Cela aboutit à une sorte de clivage de la personnalité avec une partie qui fonctionne et évolue presque normalement et aboutit à une adaptation pseudo-normale (faux-self) et l’autre partie inélaborée, inominée, mais menaçante pour le Moi et entrainant le sentiment d’incomplétude, la défaillance narcissique primaire, le besoin d’anaclitisme rassurant et de reconnaissance.
Nous sommes là très proche de l’organisation Limite ou Etat Limite bien décrit (par STERN, KERNBERG et Jean BERGERET).
A partir de cette souffrance constitutionnelle psychogénétique va s’organiser, en réponse, un mode d’expression:
- Mental,
- Comportemental - Somatique
Chez l’alcoolique c’est le mode d’expression comportementale qui prend le pas.
La valeur de la rencontre avec le produit va permettre:
- La négation du travail de deuil fondamental (P.C. RACAMIER) indispensable: renoncement à la toute puissance.
- Le remplissage compulsif permet de maitriser l’expérience du manque primitif (de la mère objet total) auquel il n’a pas renoncé.
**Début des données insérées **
Lemma send_loop_stream (fuel : nat) (bs : Z) (rest : bytes) (n : Z) (w : world) :
  (List.length rest < fuel)%nat ->
  exists cs fin sf r,
    send_loop fuel bs rest n w = (r, after_sends sf (map SendAll cs ++ fin)%list w)
    /\ (exists tail, rest = (List.concat cs ++ tail)%list)
    /\ ((r = Ret (n + len (List.concat cs)) /\ fin = [])
        \/ (exists d e, r = Raise e /\ fin = [SendAllFailed d e])).
Proof.
  intros Hlt.
  destruct (send_loop_stream_general fuel bs rest n w (send_faults w) [] Hlt)
    as (cs & fin & sf & r & E & H).
  rewrite after_sends_same in E. cbn [app] in E. now exists cs, fin, sf, r.
Qed.

Lemma payload_chunks_stream (cs : list bytes) (l : list event) :
  payload_chunks (map SendAll cs ++ l)%list = (cs ++ payload_chunks l)%list.
Proof.
  rewrite TransferClaims.payload_chunks_app.
  now rewrite TransferClaims.payload_chunks_sendall.
Qed.

Lemma after_failure_stream (cs : list bytes) (l : list event) :
  after_failure (map SendAll cs ++ l)%list = after_failure l.
Proof. induction cs as [|c cs IH]; [reflexivity | exact IH]. Qed.

Lemma failed_stream_stream (cs : list bytes) (l : list event) :
  existsb is_failed_stream (map SendAll cs ++ l)%list = existsb is_failed_stream l.
Proof. induction cs as [|c cs IH]; [reflexivity | exact IH]. Qed.

Lemma is_rate_stream (cs : list bytes) (l : list event) :
  existsb is_rate (map SendAll cs ++ l)%list = existsb is_rate l.
Proof. induction cs as [|c cs IH]; [reflexivity | exact IH]. Qed.

Lemma is_stream_sendall (cs : list bytes) :
  Forall (fun e => is_stream e = true) (map SendAll cs).
Proof. induction cs; constructor; auto. Qed.

(** The loop, run symbolically with [send_loop_stream]. *)
Ltac sym_stream :=
  match goal with
  | |- context [send_loop ?fu ?bs ?d ?n ?w] =>
      let cs := fresh "cs" in
      let fin := fresh "fin" in
      let sf := fresh "sf" in
      let r := fresh "r" in
      let E := fresh "Eloop" in
      let tail := fresh "tail" in
      let Htail := fresh "Htail" in
      let Hr := fresh "Hr" in
      destruct (send_loop_stream fu bs d n w (Nat.lt_succ_diag_r _))
        as (cs & fin & sf & r & E & (tail & Htail) & Hr);
      rewrite E;
      destruct Hr as [[-> ->] | (?d & ?e & -> & ->)]
  end.

Ltac sym_send := first [ sym_stream | sym_rate | sym_prim ]; world_simpl.

(** X8.  Whatever the transport does, what [send_file] gets accepted
    through [sendall] is a prefix of the requested file: either no payload
    is accepted at all, or the joined path resolves to a regular file and
    the accepted chunks, concatenated in order, are an initial part of its
    contents. *)
Theorem payload_is_file_prefix (self : server) (filename ip : str) (w : world) :
  let evs := new_events w (exec (send_file self filename ip) w) in
  payload_chunks evs = []
  \/ exists data tail,
       resolve (fs w) (posixpath.join (directory self) filename) = Some (File data)
       /\ data = (List.concat (payload_chunks evs) ++ tail)%list.
Proof.
  destruct w as [f ib sf cf clf opf clk ac fl tr].
  unfold new_events, send_file, path_exists. unfold_monad. world_simpl.
  repeat sym_send.
  all: rewrite <- ?app_assoc; rewrite skipn_length_app; cbn [app].
  all: try solve [left; reflexivity].
  all: right; eexists _, _; split; [reflexivity |].
  all: cbn [payload_chunks]; rewrite payload_chunks_stream; cbn [payload_chunks];
    rewrite (@app_nil_r bytes); eassumption.
Qed.

(** X9.  When a [sendall] raises in the middle of a transfer, the
    transfer is abandoned: no further chunk is handed to [sendall], no
    transfer rate is logged, the error is logged, and the one thing still
    handed to the transport is [ERROR:<text of the exception>], on the
    connection that already carries part of the payload.  [send_file]
    itself returns. *)
Theorem failed_stream_is_abandoned (self : server) (filename ip : str) (w : world) :
  let evs := new_events w (exec (send_file self filename ip) w) in
  existsb is_failed_stream evs = true ->
  run (send_file self filename ip) w = Ret tt
  /\ none is_stream (after_failure evs)
  /\ existsb is_rate evs = false
  /\ exists d e,
       In (SendAllFailed d e) evs
       /\ In (Log (LogSendError ip e)) (after_failure evs)
       /\ attempted (after_failure evs) = [encode ("ERROR:" ++ str_exn e)].
Proof.
  destruct w as [f ib sf cf clf opf clk ac fl tr].
  unfold new_events, send_file, path_exists. unfold_monad. world_simpl.
  repeat sym_send.
  all: rewrite <- ?app_assoc; rewrite skipn_length_app; cbn [app].
  all: cbn [existsb is_failed_stream orb]; rewrite ?failed_stream_stream;
    cbn [existsb is_failed_stream orb app]; intros Hfail; try discriminate Hfail.
  all: split; [reflexivity |].
  all: cbn [after_failure]; rewrite after_failure_stream; cbn [after_failure app].
  all: split; [unfold none; repeat constructor |].
  all: cbn [existsb is_rate orb]; rewrite is_rate_stream; cbn [existsb is_rate orb app].
  all: split; [reflexivity |].
  all: eexists _, _; split;
    [ right; apply in_or_app; right; left; reflexivity
    | split; [left; reflexivity | reflexivity] ].
Qed.

(** The pipe breaks at the second chunk of [a.txt]. *)
Lemma failed_stream_is_abandoned_witness :
  let w := with_send_faults [None; None; Some (OSError "[Errno 32] Broken pipe")]
             (world_of [RecvData (b "READY")]) in
  let evs := new_events w (exec (send_file (serving "/srv/pub" 4) "a.txt" peer) w) in
  run (send_file (serving "/srv/pub" 4) "a.txt" peer) w = Ret tt
  /\ none is_stream (after_failure evs).
Proof.
  intros w evs.
  refine ((fun H => conj (proj1 H) (proj1 (proj2 H)))
            (failed_stream_is_abandoned (serving "/srv/pub" 4) "a.txt" peer w _)).
  vm_compute. reflexivity.
Defined.

End StreamFacts.

(** ** The progress line *)

Module ProgressFacts.
Import Py Sys Client.





End ProgressFacts.

(** ** The prefix test of [send_file] on directory entries *)

Module PathFacts.
Import Py FS Sys Server Spec PyFacts FSFacts Exec Examples.

Lemma plain_name_inv (n : str) :
  plain_name n = true ->
  contains "/" n = false
  /\ (String.eqb n EmptyString || String.eqb n ".") = false
  /\ String.eqb n ".." = false
  /\ exists c r, n = String c r /\ Ascii.eqb c "/" = false.
Proof.
  unfold plain_name. intros H.
  apply andb_true_iff in H as [H Hs]. apply andb_true_iff in H as [H Hdd].
  apply andb_true_iff in H as [He Hd].
  apply negb_true_iff in Hs, Hdd, He, Hd.
  rewrite He, Hd. repeat split; auto.
  destruct n as [|c r]; [discriminate He |].
  exists c, r. split; [reflexivity |].
  cbn [contains] in Hs. now apply orb_false_iff in Hs as [? _].
Qed.

(** Appending to a directory name does not change how many slashes lead
    it, when the name does not end in a slash or what is appended does not
    start with one. *)
Lemma initial_slashes_app (d x : str) :
  d <> EmptyString ->
  endswith d "/" = false
  \/ (exists c r, x = String c r /\ Ascii.eqb c "/" = false) ->
  posixpath.initial_slashes (d ++ x) = posixpath.initial_slashes d.
Proof.
  intros Hd Hx. unfold posixpath.initial_slashes.
  destruct d as [|a d]; [easy |]. clear Hd. cbn [append startswith].
  destruct (Ascii.eqb a "/") eqn:Ea; [| reflexivity]. cbn [andb].
  destruct d as [|a1 d].
  - destruct Hx as [He | (c & r & -> & Hc)].
    + unfold endswith in He. cbn [last_char] in He. congruence.
    + cbn [append startswith]. now rewrite Hc.
  - cbn [append startswith].
    destruct (Ascii.eqb a1 "/") eqn:Ea1; [| reflexivity]. cbn [andb].
    destruct d as [|a2 d].
    + destruct Hx as [He | (c & r & -> & Hc)].
      * unfold endswith in He. cbn [last_char] in He. congruence.
      * cbn [append startswith]. now rewrite Hc.
    + reflexivity.
Qed.

Lemma concat_snoc (sep : str) (xs : list str) (n : str) :
  String.concat sep (xs ++ [n])
  = match xs with
    | [] => n
    | _ :: _ => String.concat sep xs ++ sep ++ n
    end.
Proof.
  induction xs as [|x xs IH]; [reflexivity |].
  destruct xs as [|y xs]; [reflexivity |].
  change (String.concat sep ((x :: y :: xs) ++ [n]))
    with (x ++ sep ++ String.concat sep ((y :: xs) ++ [n])).
  rewrite IH.
  change (String.concat sep (x :: y :: xs)) with (x ++ sep ++ String.concat sep (y :: xs)).
  now rewrite !append_assoc.
Qed.

Lemma append_nonempty (p q : str) :
  String.eqb q EmptyString = false -> String.eqb (p ++ q) EmptyString = false.
Proof. destruct p; [trivial | reflexivity]. Qed.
Cela lui donne l’illusion transitoire de la toute puissance narcissique dans une sorte de déni maniaque du manque.
«Vivre c’est d’accepter de manquer et de différer la satisfaction des besoins».
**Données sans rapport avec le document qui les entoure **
(** C8, amended: on every input with no quote character and no comment
    marker, of one line or of several, [split_sql_queries] returns what
    the reference returns (split on [;], trim each piece, drop the empty
    pieces) once the lines of the input are joined as the scanner joins
    them: each line stripped, the empty ones left out, a single space
    between two lines.  On an input of one line this is the reference on
    the input itself. *)
Theorem plain_text_is_naive_split (s : str) :
  no_quotes s = true ->
  no_markers s = true ->
  split_sql_queries s = Ok (split_joined s)
  /\ (no_char LF s = true -> split_joined s = split_trim_drop s).
Proof.
  intros Hq Hm. split.
  - rewrite split_sql_queries_run. f_equal. unfold run, split_joined, join_lines.
    apply (plain_lines_finish
             (filter truthy (map strip (split_on LF s)))).
    apply (fold_step_line_plain (split_on LF s) [] initial
             plain_lines_initial).
    apply split_on_lines_plain; assumption.
  - intros Hlf. unfold split_joined, join_lines.
    rewrite split_on_no_sep by exact Hlf. cbn [map filter].
    destruct (truthy (strip s)) eqn:Et; cbn [join].
    + apply split_trim_drop_strip.
    + rewrite <- (split_trim_drop_strip s).
      destruct (strip s); [reflexivity|discriminate Et].
Qed.

(** Two statements of two lines each, and a scenario of the
    specification on one line. *)
Lemma plain_text_is_naive_split_witness :
  split_sql_queries
    (lit "SELECT a" ++ LF :: lit "  FROM t;" ++ LF :: LF
     :: lit "SELECT b" ++ LF :: lit "FROM u ;" ++ [LF])
  = Ok [lit "SELECT a FROM t"; lit "SELECT b FROM u"]
  /\ split_sql_queries (lit "SELECT 1; SELECT 2; ")
     = Ok [lit "SELECT 1"; lit "SELECT 2"].
Proof.
  split.
  - rewrite (proj1 (plain_text_is_naive_split
                      (lit "SELECT a" ++ LF :: lit "  FROM t;" ++ LF :: LF
                       :: lit "SELECT b" ++ LF :: lit "FROM u ;" ++ [LF])
                      eq_refl eq_refl)).
    vm_compute. reflexivity.
  - rewrite (proj1 (plain_text_is_naive_split (lit "SELECT 1; SELECT 2; ")
                      eq_refl eq_refl)).
    vm_compute. reflexivity.
Defined.

(** * Text that stands on its own *)



Lemma marker_char_parts c :
  marker_char c = false ->
  (c =? DASH)%N = false /\ (c =? STAR)%N = false /\ (c =? SLASH)%N = false.
Proof.
  unfold marker_char. intros H.
  apply orb_false_elim in H. destruct H as [H H3].
  apply orb_false_elim in H. destruct H as [H1 H2]. auto.
Qed.

(** What follows a text does not change the markers met in it, when it
    does not start with a character of a marker. *)
Lemma pair_here_border a b c t rest :
  marker_char b = true -> starts_marker rest = false ->
  pair_here a b c (t ++ rest) = pair_here a b c t.
Proof.
  intros Hb Hr. destruct t as [|d t]; [|reflexivity]. cbn [app].
  destruct rest as [|d rest]; [reflexivity|]. cbn [pair_here starts_marker] in *.
  destruct (d =? b)%N eqn:E; [|apply andb_false_r].
  apply N.eqb_eq in E. subst d. congruence.
Qed.
(** * treasure_hunt_bot.py: the game-progression engine

    A shallow embedding of [src/treasure_hunt_bot.py]: the riddle catalog,
    the per-chat session store ([TreasureHuntBot.game_data]), the methods of
    [TreasureHuntBot] and the message handlers that drive them.

    Conventions of the embedding.
    - A Python [int] is a [Z]; a [datetime] is a [Z] (microseconds on the
      clock's time line) and a [timedelta] is the difference of two of them.
      [datetime.now()] reads the clock: every function that calls it takes
      the value read as its argument [now].
    - A Python [str] is a [string]; each [ascii] stands for the code point of
      the same number (the Latin-1 range).  [str.strip] and [str.lower] are
      given on that range.
    - A [dict] keeps its keys in insertion order and [get_leaderboard]
      iterates over [game_data.items()], so the session store is an
      association list in insertion order, not a finite map.
    - Methods of [TreasureHuntBot] read and mutate [self]; they live in a
      state-and-exception monad over the bot.  The handlers also read and
      write [context.user_data].
    - What the program asks of the [qrcode] library and of the operating
      system (does a text fit a QR symbol, can a directory be made, a file
      be written) is not in its source: it is a parameter, [World]. *)

From Stdlib Require Import ZArith List String Ascii Bool Lia.
From Stdlib Require Import Permutation Sorted.
From Stdlib Require Import Decimal DecimalNat DecimalString.
Import ListNotations.

Local Open Scope string_scope.
Local Open Scope list_scope.
Local Open Scope Z_scope.

(* ================================================================== *)
(** ** Python values *)

Module Py.

(** The exceptions the modelled code can raise. *)
Inductive Exn : Type :=
| IndexError
| KeyError
| UnboundLocalError
| AttributeError
| ValueError
| FileNotFoundError.

Inductive Result (A : Type) : Type :=
| Ok (a : A)
| Raise (e : Exn).
Arguments Ok {A} a.
Arguments Raise {A} e.

(** [len(l)] *)
Definition len {A : Type} (l : list A) : Z := Z.of_nat (List.length l).
Arguments len {A} l : simpl never.

(** [l[i]] for a list: a negative index counts from the end, an index
    outside [-len(l) .. len(l)-1] raises [IndexError]. *)
Definition index {A : Type} (l : list A) (i : Z) : Result A :=
  let j := if i <? 0 then i + len l else i in
  if j <? 0 then Raise IndexError
  else match nth_error l (Z.to_nat j) with
       | Some a => Ok a
       | None => Raise IndexError
       end.

(** [c.isspace()] on a code point below 256. *)
Definition isspace (c : ascii) : bool :=
  let n := nat_of_ascii c in
  ((9 <=? n) && (n <=? 13) || (28 <=? n) && (n <=? 32)
   || (n =? 133) || (n =? 160))%nat.

(** [c.lower()] on a code point below 256: A-Z, and the upper-case
    letters of Latin-1 (U+00C0..U+00DE but the multiplication sign). *)
Definition lower_char (c : ascii) : ascii :=
  let n := nat_of_ascii c in
  if ((65 <=? n) && (n <=? 90)
      || (192 <=? n) && (n <=? 222) && negb (n =? 215))%nat
  then ascii_of_nat (n + 32) else c.

(** [s.lower()] *)
Fixpoint lower (s : string) : string :=
  match s with
  | EmptyString => EmptyString
  | String c s' => String (lower_char c) (lower s')
  end.
Lemma spearmanr_self_constant (a : vector) :
  (forall x y, In x a -> In y a -> x = y) ->
  spearmanr a a = Raise DegenerateVector.
Proof.
  intros Hconst.
  assert (Hv : variance (ranks a) = 0).
  { destruct a as [|x0 t]; [apply (variance_repeat 0 0)|].
    rewrite ranks_map.
    rewrite (map_constant _ (Q2R (Qmake (Z.of_nat (rank2 Rltb (x0 :: t) x0)) 2))).
    - apply variance_repeat.
    - intros x Hx; rewrite (Hconst x x0 Hx (or_introl eq_refl)); reflexivity. }
  unfold spearmanr, pearson, same_shape.
  rewrite Nat.eqb_refl; cbn [negb].
  destruct (Req_dec_T (variance (ranks a)) 0); [reflexivity|contradiction].
Qed.

(** With all its entries tied an array has no rank correlation with
    itself: the ranks have zero variance. *)
Lemma spearmanr_of_tied_array_is_undefined :
  spearmanr [1; 1] [1; 1] = Raise DegenerateVector
  /\ spearmanr [1; 1] [1; 1] <> Ok 1.
Proof.
  assert (H : spearmanr [1; 1] [1; 1] = Raise DegenerateVector).
  { apply spearmanr_self_constant.
    intros x y [<- | [<- | []]] [<- | [<- | []]]; reflexivity. }
  split; [exact H|rewrite H; discriminate].
Qed.

(** C5 (amended).  With average ranks for ties, the Spearman rank
    correlation of a dissimilarity array with itself equals 1 for every
    array that holds at least two distinct values; for an array whose
    entries are all equal (or that is empty) the ranks have zero variance
    and the correlation is undefined, which is signalled as an error. *)
Theorem spearmanr_self (a : vector) :
  ((exists x y, In x a /\ In y a /\ x < y) -> spearmanr a a = Ok 1)
  /\ ((forall x y, In x a -> In y a -> x = y) ->
      spearmanr a a = Raise DegenerateVector).
Proof.
  split.
  - intros (x & y & Hx & Hy & Hxy); apply (spearmanr_self_distinct a x y); assumption.
  - apply spearmanr_self_constant.
Qed.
- Permet de nommer cette zone d’ombre, cette brique manquante, ce trou noir, de le remplir, de lui redonner des bords et entraine le sentiment jouissif de complétude.
L’alcool permet une jouissance indicible d’avoir enfin pu trouver un liant représentatif aux pulsions liées.
Il permet inlassablement de nommer d’exprimer cette partie inominée du Moi, facilitant ainsi la rencontre ou plutôt l’illusion de la rencontre à l’Autre et la communication ou plutôt l’illusion de la communication.
Ainsi le buveur avec son produit croit panser les plaies de sa pensée, mais se trouve piégé par le produit qui au lieu de le mettre en lien à l’autre, et de servir de médiateur de parole, l’enferme dans un isolement absolu sans autre possibilité que la dualité mortifère infernale:
Alcool - Sujet
Ce qui représentait initialement un espoir de liberté devient une aliénation suprême .
Enfin et pour terminer, car nous pourrions développer à l’infini cette hypothèse que la Clinique vérifie quotidiennement et dont les implications thérapeutiques qui en découle sont riches et évidentes, il nous faut reconnaître que cette psychogénèse que nous venons en quelques minutes de développer, n’est pas spécifique de l’alcoolisme mais s’applique de la même manière à tous les désordres psychoaffectifs:
- Toxicomanie
- Troubles comportements alimentaires = Boulimie = Anorexie
- Frénésie de travail, de sport, de jeu, de sexe
- Achats compulsifs
- Abus de tranquillisants, café, chocolat, tabac, télévision, internet
- Conduites suicidaires
- Délinquances, psychopathie, etc...
Toutes ces conduites, banales et dangereuses, supportables (pour l’environnement) ou insupportables ont le même point commun au niveau de la psychogénèse.